ジャック・デリダに関する本でよく扱われるのは「脱構築」「差延」(前期思想)だけど、この本が中心に扱うのは後期・晩期思想。前期も含めて「死後の生」というキーワードからまとめられている。
ここでいう「死後の生」は「生」であり「生き延び」。現世での話。天国だとか地獄だとか来世だとかそういう話ではまったくない。自分が思う自分は、常に対外的に死んでいるというか亡霊と化しているというか、そんなような話。
うまく言葉にできない思いがあって、それをなんとか言葉にしても、言葉から思いは失われてしまっていて、それでも他者はその言葉から思いを汲むしかないわけで。そして、そんな他者の中の自分として生きているのだから、自分が思う自分はどんどん殺されていっているわけで、ときにかすかに生き延びているように感じることもあるけれど、そもそも最初に確たる自分なんかあるのだろうか? 最初にあるのは、決して直接触れられないこの失われたような感覚なのではないだろうか?
みたいな話だと思って読んでいる。
◆
以下、全体をざっと思い返した時の感想。
序論、導入部「差延としての死後の生」から第I部「政治的なものの亡霊的起源」の第3章「自己免疫的民主主義――来るべきデモクラシーの条件」までは、前期思想と後期思想のつなぎからはじまり、何が国や国民や民主主義を成立させているのか? という話。アメリカ独立宣言の署名から展開される話がおもしろかった。署名を印鑑に置き換えて考えるとどうなるだろうか。反復可能性が変わるように思うけれど。
第I部第4章「プロフェッションとしての言語行為」は、というか「労働」に関する議論は、いつもあまりピンと来ない。生活との距離が近いから、距離をおいて概念的に操作するのが苦手なんだと思う。言い悪いはともかく資本主義社会に生きているので、(賃金)労働を問題視してだけでなく社会保障のことも考えないと生活困っちゃうよなあなどと生活感あふれる感想ばかり出てくる。
第II部「人間と動物の生-死」(第5, 6, 7章)の、動物に人権的な権利を与えようというのは人間中心的という話はそのとおりだと思う。ここでは動物との関係だが、他者との関係というのは、このあとに繋がる。

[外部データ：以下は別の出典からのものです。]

Lemma add_rrset_post s a c i new : Core s -> cents s !! a = Some c -> all_listed c -> (i < NRRTOT)%nat ->
  post (add_rrset abi global now a i new) s (fun _ s' => exists c', works a s s' c' /\
    outcome (RRARR_INDEX c i) new (RRARR_INDEX c' i) /\
    (forall j r, j <> i -> RRARR_INDEX c' j = Some r -> RRARR_INDEX c j = Some r) /\
    (has (rflags new) CF_LOCAL = false -> keeps_local c c')).
Proof.
  intros K Ha L Hi. pose proof (k_cents _ _ K _ _ Ha) as Ok. unfold add_rrset. pstep. eapply post_load; [done|].
  rewrite (testext abi) by done. destruct (match RRARR_INDEX c i with Some old => keeps now old new | None => false end) eqn:Kp.
  { pstep. exists c. split; [by apply works_refl|]. split; [by left|]. split; [done|]. intros _. reflexivity. }
  assert (has (rflags new) CF_LOCAL = false -> forall r, RRARR_INDEX c i = Some r -> has (rflags r) CF_LOCAL = false) as Old.
  { intros Nl r Hr. rewrite Hr in Kp. by eapply keeps_local_rule. }
  pstep. eapply post_mono; [by apply (del_works s a c i)|]. intros rv s1 (c1 & W1 & I1). pstep.
  assert (has (rflags new) CF_LOCAL = false -> keeps_local c c1) as Kl1.
  { intros Nl. apply keeps_local_sub. intros j r Hr Lr. rewrite I1, decide_False; [done|]. intros ->. by rewrite (Old Nl r Hr) in Lr. }
  eapply post_mono; [apply (cr_check_add_post s1 a c1 i); try apply W1; done|]. intros ok s2 (c2 & W2 & S2 & Kl2).
  pose proof (works_trans _ _ _ _ _ _ W1 W2) as W02.
  assert (RRARR_INDEX c2 i = None) as N2.
  { destruct (RRARR_INDEX c2 i) as [r|] eqn:E; [|done]. apply S2 in E. by rewrite I1, decide_True in E. }
  assert (forall j r, j <> i -> RRARR_INDEX c2 j = Some r -> RRARR_INDEX c j = Some r) as Sub.
  { intros j r Nj Hr%S2. by rewrite I1, decide_False in Hr. }
  assert (has (rflags new) CF_LOCAL = false -> keeps_local c c2) as Kl by (intros Nl; etrans; auto).
  destruct ok; simpl; [|pstep; exists c2; split; [done|]; split; [right; by left|done]].
  eapply post_mono; [apply (fill_rrset_post s2 a c2 i new); try apply W2; done|]. intros _ s3 (c3 & W3 & E3 & O3).
  exists c3. split; [by eapply works_trans|]. split; [|split].
  - destruct O3 as [->|]; [right; by left|by right].
  - intros j r Nj. rewrite E3 by done. by apply Sub.
  - intros Nl. etrans; [by apply Kl|]. apply keeps_local_sub. intros j r Hr _. rewrite E3; [done|]. intros ->. congruence.
Qed.

(** Where the record sets of the entry come from. *)
Definition origin (x : list (option rr_set_t)) (i : nat) (c c' : dns_cent_t) : Prop :=
  forall j r, RRARR_INDEX c' j = Some r -> RRARR_INDEX c j = Some r \/
    exists m new o, j = (i + m)%nat /\ x !! m = Some (Some new) /\ r = relent o (adjust_ttl new).

Definition none_local (x : list (option rr_set_t)) : Prop := forall m r, x !! m = Some (Some r) -> has (rflags r) CF_LOCAL = false.

Lemma origin_cons y x i c c' : origin x (S i) c c' -> origin (y :: x) i c c'.
Proof.
  intros H j r Hr. destruct (H j r Hr) as [|(m & new & o & -> & Hm & ->)]; [by left|]. right. exists (S m), new, o.
  split; [lia|done].
Qed.

Lemma origin_trans x i c1 c2 c3 : origin x i c1 c2 -> origin x i c2 c3 -> origin x i c1 c3.
Proof. intros H1 H2 j r Hr. destruct (H2 j r Hr) as [Hr2|]; [by apply H1|by right]. Qed.

Lemma add_rrsets_post x : forall i s a c, Core s -> cents s !! a = Some c -> all_listed c -> (i + length x <= NRRTOT)%nat ->
  post (add_rrsets abi global now a i x) s (fun _ s' => exists c', works a s s' c' /\ origin x i c c' /\ (none_local x -> keeps_local c c')).
Proof.
  induction x as [|y x IH]; intros i s a c K Ha L Hi; cbn [add_rrsets].
  { pstep. exists c. split; [by apply works_refl|]. split; [by left|]. done. }
  simpl in Hi. assert (none_local (y :: x) -> none_local x) as Nx by (intros H m r Hm; apply (H (S m) r Hm)).
  destruct y as [new|].
  - pstep. eapply post_mono; [apply (add_rrset_post s a c i new); try done; lia|]. intros ok s1 (c1 & W1 & O1 & S1 & Kl1).
    assert (origin (Some new :: x) i c c1) as Or.
    { intros j r Hr. destruct (decide (j = i)) as [->|Nj]; [|left; by apply S1]. rewrite Hr in O1.
      destruct O1 as [|[|[o [= ->]]]]; [by left|done|]. right. exists 0%nat, new, o. split; [lia|done]. }
    assert (none_local (Some new :: x) -> keeps_local c c1) as Kl by (intros H; apply Kl1, (H 0%nat new); done).
    destruct ok; simpl; [|pstep; by exists c1].
    eapply post_mono; [apply (IH (S i) s1 a c1); try apply W1; lia|]. intros ok s2 (c2 & W2 & O2 & Kl2). exists c2.
    split; [by eapply works_trans|]. split; [by eapply origin_trans; [|apply origin_cons]|]. intros H. etrans; auto.
  - eapply post_mono; [apply (IH (S i) s a c); try done; lia|]. intros ok s2 (c2 & W2 & O2 & Kl2). exists c2.
    split; [done|]. split; [by apply origin_cons|auto].
Qed.

(** ** Adding an entry *)

(** Every record set in the cache was there before, or comes from the new entry [n],
    with its lifetime adjusted. *)
Definition grows (n : dns_cent_t) (s s' : cache) : Prop :=
  forall k c' i r', view s' k = Some c' -> RRARR_INDEX c' i = Some r' ->
  (exists c r, view s k = Some c /\ RRARR_INDEX c i = Some r /\ same_data r r') \/
  (k = lower (qname n) /\ exists new, RRARR_INDEX n i = Some new /\ same_data (adjust_ttl new) r').

Record added (n : dns_cent_t) (s s' : cache) : Prop := {
  ad_inv : Inv s';
  ad_foreign : foreign s s';
  ad_grows : grows n s s';
  ad_kept : none_local (arr n) -> kept s s';
}.

Lemma fine_added n s s' : fine s s' -> added n s s'.
Proof. intros [I K F S]. constructor; try done. intros k c i r Hc Hr. left. by apply (S k c). Qed.

Lemma fine_adds n s1 s2 s3 : fine s1 s2 -> added n s2 s3 -> added n s1 s3.
Proof.
  intros [I1 K1 F1 S1] [I2 F2 G2 K2]. constructor; [done|by etrans| |intros H; etrans; [done|by apply K2]].
  intros k c i r Hc Hr. destruct (G2 k c i r Hc Hr) as [(c' & r' & Hc' & Hr' & Sd)|]; [|by right]. left.
  destruct (S1 k c' i r' Hc' Hr') as (c0 & r0 & ? & ? & Sd'). exists c0, r0. split; [done|]. split; [done|by etrans].
Qed.

Lemma adds_fine n s1 s2 s3 : added n s1 s2 -> fine s2 s3 -> added n s1 s3.
Proof.
  intros [I1 F1 G1 K1] [I2 K2 F2 S2]. constructor; [done|by etrans| |intros H; etrans; [by apply K1|done]].
  intros k c i r Hc Hr. destruct (S2 k c i r Hc Hr) as (c' & r' & Hc' & Hr' & Sd).
  destruct (G1 k c' i r' Hc' Hr') as [(c0 & r0 & ? & ? & Sd')|(-> & new & Hn & Sd')].
  - left. exists c0, r0. split; [done|]. split; [done|by etrans].
  - right. split; [done|]. exists new. split; [done|by etrans].
Qed.

(** The size of an entry is taken off while it is worked on. *)
Lemma inv_worked s k a c s2 c2 : Inv s -> hash s !! k = Some a -> cents s !! a = Some c ->
  works a (set_size (cache_size s + - cs c) s) s2 c2 -> Inv (set_size (cache_size s2 + cs c2) s2).
Proof.
  intros [B L Z] Hk Ha [K2 T2 Ha2 L2]. set (s0 := set_size _ s) in *.
  assert (Base abi s0) as B0 by (destruct B; constructor; try done; by eapply core_ext; [..|exact b_core]).
  destruct (base_touch abi s0 s2 k a B0 K2 T2 Hk) as [_ O2 N2]. constructor; [constructor; try done|..].
  - by eapply core_ext; [..|exact K2].
  - intros k' b d Hk' Hb. eapply (listed_touch s0 s2 a L T2); [|exact Hk'|exact Hb]. intros d' Hd'. by simplify_eq.
  - simpl. rewrite (t_size _ _ _ T2). simpl. rewrite Z. change (total (set_size _ ?x)) with (total x).
    rewrite (total_touch abi s0 s2 k a c c2 (b_core _ _ B0) T2 Hk Ha Ha2). change (total s0) with (total s). lia.
Qed.

Lemma merge_flags f f' b : Z.land (Z.lor DF_AUTH DF_WILD) b = 0 -> has (Z.lor f (Z.land f' (Z.lor DF_AUTH DF_WILD))) b = has f b.
Proof.
  intros H. rewrite has_lor. replace (has (Z.land f' _) b) with false; [by rewrite orb_false_r|].
  unfold has. by rewrite <- Z.land_assoc, H, Z.land_0_r.
Qed.

(** The flags of the entry grow, its references change. *)
Lemma inv_flags s k a c c' : Inv s -> hash s !! k = Some a -> cents s !! a = Some c -> qname c' = qname c -> cs c' = cs c ->
  num_rrs c' = num_rrs c -> body c' = body c -> has (flags c') DF_NEGATIVE = has (flags c) DF_NEGATIVE ->
  (has (flags c) DF_LOCAL = true -> has (flags c') DF_LOCAL = true) -> Inv (set_cents (<[a := c']> (cents s)) s).
Proof.
  intros I Hk Ha Nm Cs Num B Ng Lc. assert (arr c' = arr c) as A by (unfold arr; by rewrite B).
  apply (inv_store abi s k a c); try done.
  - pose proof (k_cents _ _ (b_core _ _ (i_base _ _ I)) _ _ Ha) as [T Ln N C Q].
    constructor; [unfold negative; by rewrite Ng, B|by rewrite B|by rewrite A, Num| |by rewrite Nm].
    unfold cent_size. by rewrite A, Nm, Cs.
  - intros i. unfold lent_at. by rewrite B.
  - intros [A1 A2]. constructor.
    + intros i r Hr Hl. unfold RRARR_INDEX in Hr. rewrite A in Hr. specialize (A1 i r Hr Hl). unfold local in *.
      apply orb_true_iff in A1 as [->|H]; [done|]. by rewrite (Lc H), orb_true_r.
    + intros tl t. rewrite B. intros H%A2. auto.
Qed.

Lemma arr_bound c : cent_ok c -> (length (arr c) <= NRRTOT)%nat.
Proof. intros Ok. pose proof (co_len _ _ Ok) as H. unfold arr. destruct (body c); [apply Nat.le_0_l|]. destruct H as [-> | ->]; unfold NRRMU, NRRTOT; lia. Qed.

Lemma neg_arr c : cent_ok c -> (if negative c then [] else arr c) = arr c.
Proof. intros Ok. rewrite (co_tag _ _ Ok). unfold arr. by destruct (body c). Qed.

Lemma purge_to_limit_post s : Inv s -> sortable 0 s -> post (purge_to_limit abi global now) s (fun _ s' => fine s s').
Proof.
  intros I So. eapply post_mono; [by apply (purge_cache_post abi now)|]. intros _ s' (I' & K' & F' & S' & _). by constructor.
Qed.

Lemma relent_data o r : same_data r (relent o r).
Proof. done. Qed.

Lemma worked_added n s s' k a c c' : Inv s' -> k = lower (qname n) -> hash s !! k = Some a -> cents s !! a = Some c ->
  hash s' = hash s -> (forall b, b <> a -> cents s' !! b = cents s !! b) -> cents s' !! a = Some c' ->
  origin (arr n) 0 c c' -> (none_local (arr n) -> keeps_local c c') -> added n s s'.
Proof.
  intros I' Ek Hk Ha Eh Eo Ha' Or Kl. constructor; [done|by apply (foreign_store s s' k a)| |].
  - intros k' d i r (b & Hk' & Hb)%view_some Hr. rewrite Eh in Hk'. destruct (decide (b = a)) as [->|Nb].
    + simplify_eq. destruct (Or i r Hr) as [Hr0|(m & new & o & -> & Hm & ->)].
      * left. exists c, r. split; [|done]. apply view_some. eauto.
      * right. destruct (k_hash _ _ (b_core _ _ (i_base _ _ I')) k' a) as (e & He & <-); [by rewrite Eh|].
        destruct (k_hash _ _ (b_core _ _ (i_base _ _ I')) (lower (qname n)) a) as (e' & He' & E'); [by rewrite Eh|]. simplify_eq.
        split; [done|]. exists new. split; [by apply index_arr|apply relent_data].
    + rewrite Eo in Hb by done. left. exists d, r. split; [|done]. apply view_some. eauto.
  - intros H. apply (kept_store s s' a); [done..|]. intros d Hd. simplify_eq. exists c'. split; [done|by apply Kl].
Qed.

Lemma add_existing_post s a b n : Inv s -> hash s !! lower (qname n) = Some a -> cents s !! b = Some n ->
  (forall k, hash s !! k <> Some b) -> sortable NRRTOT s -> post (add_existing abi global now a b) s (fun _ s' => added n s s').
Proof.
  intros I Hk Hb Nb So. destruct (cached abi s _ a (b_core _ _ (i_base _ _ I)) Hk) as (c & Ha & _ & _). unfold add_existing. pstep.
  eapply post_mono; [eapply post_costs; [apply calm_purge_cent|by apply (purge_cent_post abi now s (lower (qname n)) a c false)]|].
  intros rv s1 [(F1 & [(? & _)|(_ & N1 & c1 & Ha1 & Pt)]) So1]; [done|]. pose proof (fi_inv _ _ _ F1) as I1.
  pose proof (b_core _ _ (i_base _ _ I1)) as K1. destruct (fi_foreign _ _ _ F1 b n Hb Nb) as [Hb1 Nb1].
  assert (hash s1 !! lower (qname n) = Some a) as Hk1 by (by rewrite (n_hash _ _ _ N1)).
  pose proof (k_cents _ _ K1 _ _ Hb1) as Okn.
  pstep. eapply post_load; [done|]. pstep. apply post_modify. set (s1' := set_size _ s1).
  assert (Core s1') as K1' by (by eapply core_ext; [..|exact K1]).
  pstep. eapply (post_load b n); [done|]. rewrite (rrarr_len abi), firstn_all by done. pstep.
  eapply post_mono; [eapply post_costs; [apply costs_add_rrsets|apply (add_rrsets_post (arr n) 0 s1' a c1); try done]|].
  { by eapply (i_listed _ _ I1). }
  { by apply arr_bound. }
  intros ok s2 [(c2 & W2 & Or & Kl) So2]. pose proof (inv_worked s1 _ a c1 s2 c2 I1 Hk1 Ha1 W2) as I2.
  pose proof (w_touch _ _ _ _ W2) as T2. pose proof (w_cent _ _ _ _ W2) as Ha2.
  destruct ok; simpl.
  - pstep. eapply post_load; [done|]. pstep. pstep. set (c3 := with_soa _ _). pstep. apply post_modify. set (s3 := set_size _ _).
    assert (Inv s3) as I3.
    { apply (inv_flags (set_size (cache_size s2 + cs c2) s2) (lower (qname n)) a c2 c3); try done.
      - simpl. by rewrite (t_hash _ _ _ T2).
      - simpl. by apply merge_flags.
      - simpl. by rewrite merge_flags. }
    assert (added n s1 s3) as A3.
    { apply (worked_added n s1 s3 (lower (qname n)) a c1 c3); try done; simpl; [by rewrite (t_hash _ _ _ T2)| |apply lookup_insert_eq].
      intros b' N. rewrite lookup_insert_ne by done. by rewrite (t_other _ _ _ T2). }
    assert (sortable 0 s3) as So3.
    { apply (So2 0%nat), (So1 (length (arr n) + 0)%nat), (sortable_le NRRTOT); [|done]. pose proof (arr_bound n Okn). lia. }
    eapply post_mono; [by apply purge_to_limit_post|]. intros ? s4 F4. exact (fine_adds _ _ _ _ F1 (adds_fine _ _ _ _ A3 F4)).
  - pstep. eapply post_load; [done|]. apply post_modify. eapply (fine_adds _ _ _ _ F1).
    apply (worked_added n s1 _ (lower (qname n)) a c1 c2); try done; simpl; [by rewrite (t_hash _ _ _ T2)|].
    intros b' N. by rewrite (t_other _ _ _ T2).
Qed.

(** *** A name that is not in the cache *)

(** A record set, but for its place in the list. *)
Definition slot (c : dns_cent_t) (j : nat) : option rr_set_t := relent None <$> RRARR_INDEX c j.

Lemma slot_copy c j : slot (copy_of c) j = slot c j.
Proof. unfold slot. rewrite copy_of_index. by destruct (RRARR_INDEX c j). Qed.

第III部「来たるべき共同体への信」(第8, 9, 終章)は、再び人間どうしの関係性についての哲学に戻ってくる。部分部分はそんなに疑問に思わなかったのだけれど、振り返るとまったく掴めていないことに気がつく。序論、導入部、1~3、8、9、終章と読み返すのがよいかもしれない。
◆
こうして後期思想に触れると、難しいけれどアプローチは一貫していてシンプルですらある。Simple is not easyを思い出す。